* **WHAT IS REQUIRED**
Examine the material below. Gather every line in which the string "have" appears.

* **DATASET RECORDS**
-.-.-

(** The events that answer a dial. *)
Definition answers (p : PeerId) (s : System) (a : Action) : Prop :=
  match a with
  | FailDial (Some q) _ _ _ => q = p
  | HandlerSays c (EConnected _) | HandlerSays c EProtocolNotSupported => conns s !! c = Some p
  | _ => False
  end.
Lemma act_waits p d a s : enabled a s → ¬ answers p s a → waits p d (book s) → waits p d (book (act a s)).
Proof.
  intros He Hn Hw. rewrite act_book. destruct a as [e|q c|c|q denied error now|c e|q protocols|now| | |]; simpl in He, Hn; cbn [step]; try done.
  - apply (waits_eq p d (book s)); [apply set_peer_state_dials|done].
  - destruct He as [q ->]. unfold connection_closed. cbn [fst]. case_bool_decide; [|done].
    apply (waits_eq p d (book s)); [by rewrite set_peer_state_dials|done].
  - destruct q as [q|]; [|done]. apply answer_other; [congruence|]. apply (waits_eq p d (book s)); [|done].
    destruct denied; by rewrite set_peer_state_dials.
  - destruct He as [q Hq]. rewrite Hq in Hn |- *. destruct e; cbn [on_connection_handler_event]; try done.
    + apply (waits_eq p d (book s)); [apply set_peer_state_dials|done].
    + apply answer_other; [congruence|]. apply (waits_eq p d (book s)); [by rewrite set_peer_state_dials|done].
    + apply answer_other; [congruence|]. apply (waits_eq p d (book s)); [by rewrite set_peer_state_dials|done].
  - unfold on_identify. cbn [fst]. destruct (get_peer_state _ _) as [[]|]; try done. destruct (best_protocol _); [|done].
    apply (waits_eq p d (book s)); [apply set_peer_state_dials|done].
  - unfold poll. pose proof (poll_loop_waits p d 50 now (book s) Hw) as H. by destruct (poll_loop 50 now (book s)) as [[out b] rs].
Qed.
Lemma waits_waiting p d b : waits p d b → d.2 ∈ waiting b.
Proof.
  intros (l & Hl & Hd). unfold waiting. rewrite (dial_senders_delete _ p l Hl). apply elem_of_app. right. apply elem_of_app. left.
  by apply list_elem_of_fmap_2.
Qed.
End system.
End BitswapSystem.
(** X5.  The string section never moves the cursor backwards, and
    never past the end of the buffer unless the cursor was there already: the
    cursor it leaves is between the one it found and the larger of that and
    the length of the buffer.  It never raises and never changes the buffer.
    The same bounds hold for each read of [_read_string_data] with a
    multiplier that is not negative. *)
Theorem string_section_cursor_bounds (f : frame) (fl : Z) :
  linkFlag (fr_self f) = decode_flags LINK_FLAG_BITS fl ->
  fst (string_data_body f) = Ok tt /\
  indata (fr_self (region_strings f)) = indata (fr_self f) /\
  fr_index f <= fr_index (region_strings f)
    <= Z.max (fr_index f) (len (indata (fr_self f))) /\
  (forall b index u_mult,
     0 <= u_mult ->
     index <= fst (_read_string_data b index u_mult) <= Z.max index (len b)).
Proof.
  intros Hfl. pose proof (string_data_body_steps f fl Hfl) as Hsteps. cbv zeta in Hsteps.
  unfold region_strings. rewrite Hsteps. cbn [fst snd].
  split; [reflexivity|].
  set (u := if flag_enabled (fr_self f) "IsUnicode" then 2 else 1).
  assert (Hu : 0 <= u) by (unfold u; destruct (flag_enabled _ _); lia).
  set (f1 := field_step _ "description" u f).
  set (f2 := field_step _ "relativePath" u f1).
  set (f3 := field_step _ "workingDirectory" u f2).
  set (f4 := field_step _ "commandLineArguments" u f3).
  destruct (field_step_cursor (flag_enabled (fr_self f) "HasName") "description" u f Hu)
    as [E1 B1]. fold f1 in E1, B1.
  destruct (field_step_cursor (flag_enabled (fr_self f) "HasRelativePath") "relativePath" u f1 Hu)
    as [E2 B2]. fold f2 in E2, B2.
  destruct (field_step_cursor (flag_enabled (fr_self f) "HasWorkingDir") "workingDirectory" u f2 Hu)
    as [E3 B3]. fold f3 in E3, B3.
  destruct (field_step_cursor (flag_enabled (fr_self f) "HasArguments") "commandLineArguments"
              u f3 Hu) as [E4 B4]. fold f4 in E4, B4.
  destruct (field_step_cursor (flag_enabled (fr_self f) "HasIconLocation") "iconLocation" u f4 Hu)
    as [E5 B5].
  rewrite E1 in *. rewrite E2 in *. rewrite E3 in *. rewrite E4 in *.
  split; [by rewrite E5|]. split; [lia|].
  intros b index u_mult. apply _read_string_data_cursor.
Qed.

(** The property at [overlong_description_frame]. *)
Lemma string_section_cursor_bounds_witness :
  fr_index overlong_description_frame <= fr_index (region_strings overlong_description_frame)
    <= Z.max (fr_index overlong_description_frame)
         (len (indata (fr_self overlong_description_frame))).
Proof.
  assert (Hfl : linkFlag (fr_self overlong_description_frame)
                = decode_flags LINK_FLAG_BITS 0x0C) by (vm_compute; reflexivity).
  exact (proj1 (proj2 (proj2 (string_section_cursor_bounds overlong_description_frame 0x0C Hfl)))).
Defined.

(** ** The flag words *)

Lemma _get_enabled_flags_decode table flags :
  _get_enabled_flags (decode_flags table flags) = enabled_names table flags.
Proof.
  unfold _get_enabled_flags, decode_flags, enabled_names, odict.
  induction table as [|[name mask] table IH]; [reflexivity|].
  simpl map at 2. rewrite !filter_cons. simpl snd.
  destruct (Z.land flags mask =? 0) eqn:E.
  - apply Z.eqb_eq in E. simpl negb.
    destruct (decide (false = true)); [discriminate|].
    destruct (decide (Z.land flags mask ≠ 0)); [contradiction|]. exact IH.
  - apply Z.eqb_neq in E. simpl negb.
    destruct (decide (true = true)); [|contradiction].
    destruct (decide (Z.land flags mask ≠ 0)); [|contradiction].
    simpl. by rewrite IH.
Qed.

Lemma enabled_names_In table flags name :
  In name (enabled_names table flags) <->
  exists mask, In (name, mask) table /\ Z.land flags mask <> 0.
Proof.
  unfold enabled_names. rewrite in_map_iff. split.
  - intros [[n m] [Hn Hin]]. simpl in Hn. subst n. exists m.
    apply list_elem_of_In, list_elem_of_filter in Hin as [Hbit Hin]. split; [|exact Hbit].
    by apply list_elem_of_In.
  - intros [mask [Hin Hbit]]. exists (name, mask). split; [reflexivity|].
    apply list_elem_of_In, list_elem_of_filter. split; [exact Hbit|by apply list_elem_of_In].
Qed.

Lemma land_lor_same (m r : Z) : Z.land (Z.lor m r) m = m.
Proof.
  apply Z.bits_inj'. intros n Hn. rewrite Z.land_spec, Z.lor_spec.
  destruct (Z.testbit m n), (Z.testbit r n); reflexivity.
Qed.

Lemma land_lor_keeps (m r mask : Z) : Z.land r mask = mask -> Z.land (Z.lor m r) mask = mask.
Proof.
  intros Hr. apply Z.bits_inj'. intros n Hn.
  apply (f_equal (fun z => Z.testbit z n)) in Hr. rewrite Z.land_spec in Hr.
  rewrite Z.land_spec, Z.lor_spec.
  destruct (Z.testbit m n), (Z.testbit r n), (Z.testbit mask n); simpl in *; congruence.
Qed.

Lemma land_named_bits table flags name mask :
  In (name, mask) table -> Z.land (Z.land flags (named_bits table)) mask = Z.land flags mask.
Proof.
  intros Hin. rewrite <- Z.land_assoc. f_equal.
  unfold named_bits. induction table as [|[n m] table IH]; [destruct Hin|].
  simpl. destruct Hin as [[= -> ->]|Hin].
  - apply land_lor_same.
  - apply land_lor_keeps. by apply IH.
Qed.

Lemma enabled_names_named_bits table flags flags' :
  Z.land flags (named_bits table) = Z.land flags' (named_bits table) ->
  enabled_names table flags = enabled_names table flags'.
Proof.
  intros Hsame. unfold enabled_names. f_equal.
  assert (Hall : forall nm, In nm table -> Z.land flags (snd nm) = Z.land flags' (snd nm)).
  { intros [n m] Hin. simpl.
    rewrite <- (land_named_bits table flags n m Hin), <- (land_named_bits table flags' n m Hin).
    by rewrite Hsame. }
  clear Hsame. induction table as [|nm table IH]; [reflexivity|].
  rewrite !filter_cons. rewrite (Hall nm) by (by left).
  rewrite IH by (intros nm' Hin; apply Hall; by right). reflexivity.
Qed.

Lemma header_state_fileFlag path b :
  76 <= len b -> unpack_I (slice b 0 4) = Ok 76 ->
  fileFlag (header_state path b) = decode_flags FILE_FLAG_BITS (rfileFlags_of b).
Proof.
  intros Hlen H76.
  destruct (header_steps path b Hlen H76) as (h & _ & _ & _ & _ & ->). reflexivity.
Qed.

Lemma parsed_object_fileFlag path b :
  76 <= len b -> unpack_I (slice b 0 4) = Ok 76 ->
  fileFlag (parsed_object path b) = decode_flags FILE_FLAG_BITS (rfileFlags_of b).
Proof.
  intros Hlen H76. rewrite (parsed_object_core fileFlag) by reflexivity.
  by apply header_state_fileFlag.
Qed.

(** X6.  For every buffer with a valid header, the list
    'enabled_flags' of [get_link_flags] (and 'enabled_attributes' of
    [get_file_attributes]) holds the names of the table whose mask has a bit
    in common with the flags word of the header, in the order of the table: a
    name is listed exactly when its bit is set.  The bits that have no name in
    the table (for the link flags, all but 0x07FEF7FF; for the file
    attributes, all but 0x00017FF7) have no effect on the list. *)
Theorem enabled_flags_follow_the_bits (path : option string) (b : bytes) :
  76 <= len b -> unpack_I (slice b 0 4) = Ok 76 ->
  exists s,
    _parse (new_object path b) = (Ok tt, s) /\
    get_link_flags s !! "enabled_flags" =
      Some (PList (map PStr (enabled_names LINK_FLAG_BITS (rlinkFlags_of b)))) /\
    get_file_attributes s !! "enabled_attributes" =
      Some (PList (map PStr (enabled_names FILE_FLAG_BITS (rfileFlags_of b)))) /\
    (forall table flags name,
       In name (enabled_names table flags) <->
       exists mask, In (name, mask) table /\ Z.land flags mask <> 0) /\
    (forall table flags flags',
       Z.land flags (named_bits table) = Z.land flags' (named_bits table) ->
       enabled_names table flags = enabled_names table flags') /\
    named_bits LINK_FLAG_BITS = 0x07FEF7FF /\
    named_bits FILE_FLAG_BITS = 0x00017FF7.
Proof.
  intros Hlen H76. exists (parsed_object path b).
  split; [by apply _parse_valid|].
  split.
  { unfold get_link_flags. rewrite parsed_object_parsed. simpl negb. cbv iota.
    rewrite lookup_insert_ne by discriminate. rewrite lookup_insert_eq.
    rewrite parsed_object_linkFlag by assumption. by rewrite _get_enabled_flags_decode. }
  split.
  { unfold get_file_attributes. rewrite parsed_object_parsed. simpl negb. cbv iota.
    rewrite lookup_insert_ne by discriminate. rewrite lookup_insert_eq.
    rewrite parsed_object_fileFlag by assumption. by rewrite _get_enabled_flags_decode. }
  split; [apply enabled_names_In|].
  split; [apply enabled_names_named_bits|].
  split; reflexivity.
Qed.

(** The property at a header with the link flags 0x2C. *)
Lemma enabled_flags_follow_the_bits_witness :
  exists s,
    _parse (new_object None (header_with_flags 0x2C)) = (Ok tt, s) /\
    get_link_flags s !! "enabled_flags" =
      Some (PList (map PStr (enabled_names LINK_FLAG_BITS
                               (rlinkFlags_of (header_with_flags 0x2C))))).
Proof.
  assert (Hlen : 76 <= len (header_with_flags 0x2C)) by (vm_compute; discriminate).
  assert (H76 : unpack_I (slice (header_with_flags 0x2C) 0 4) = Ok 76) by reflexivity.
  destruct (enabled_flags_follow_the_bits None (header_with_flags 0x2C) Hlen H76)
    as (s & Hs & Hl & _).
  exists s. split; assumption.
Defined.

(** ** The header, field by field *)

Lemma slice_prefix {A} (b : list A) n i j :
  0 <= i -> i <= j -> j <= n -> n <= len b -> slice (slice b 0 n) i j = slice b i j.
Proof.
  intros Hi Hij Hj Hn.
  assert (Hpre : slice b 0 n = take (Z.to_nat n) b).
  { unfold slice, slice_bound. simpl (0 <? 0).
    replace (n <? 0) with false by lia.
    replace (Z.min 0 (len b)) with 0 by lia. replace (Z.min n (len b)) with n by lia.
    rewrite Z.sub_0_r. reflexivity. }
  rewrite Hpre. rewrite <- (take_drop (Z.to_nat n) b) at 2.
  symmetry. apply slice_app_l; [lia|lia|].
  unfold len in *. rewrite length_take. lia.
Qed.

Lemma _parse_lnk_header_fields path b :
  76 <= len b -> unpack_I (slice b 0 4) = Ok 76 ->
  _parse_lnk_header (new_object path b)
    = (Ok true, set_lnk_header (header_fields b) (new_object path b)).
Proof.
  intros Hlen H76.
  assert (Hs : len (slice b 0 76) = 76) by (apply len_slice; lia).
  cbv [_parse_lnk_header try_except bind gets lift ret modify header_set header_int
       indata new_object set_lnk_header lnk_header file_path parsed parse_error linkFlag
       fileFlag data extraBlocks loc_information].
  replace (len b <? 76) with false by lia.
  rewrite H76. rewrite lookup_insert_eq. cbv [negb Z.eqb Pos.eqb].
  unfold unpack_i, unpack_q, unpack_I, unpack_H.
  rewrite !unpack_signed_ok, !unpack_unsigned_ok by (rewrite len_slice; lia).
  rewrite !(slice_prefix b 76) by lia.
  unfold header_fields, window_style_value, signed32, signed64.
  destruct (_ && _);
    cbv [try_except bind gets lift ret modify header_set header_int
         indata new_object set_lnk_header lnk_header file_path parsed parse_error linkFlag
         fileFlag data extraBlocks loc_information]; reflexivity.
Qed.

Lemma header_state_lnk_header path b :
  76 <= len b -> unpack_I (slice b 0 4) = Ok 76 ->
  lnk_header (header_state path b) = header_fields b.
Proof.
  intros Hlen H76.
  destruct (header_steps path b Hlen H76) as (h & Hh & _ & _ & _ & ->).
  rewrite (_parse_lnk_header_fields path b Hlen H76) in Hh.
  apply (f_equal (fun p => lnk_header (snd p))) in Hh. simpl in Hh. by rewrite <- Hh.
Qed.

-.-.-

* **TASK ANSWER**
    name is listed exactly when its bit is set.  The bits that have no name in
    attributes, all but 0x00017FF7) have no effect on the list. *)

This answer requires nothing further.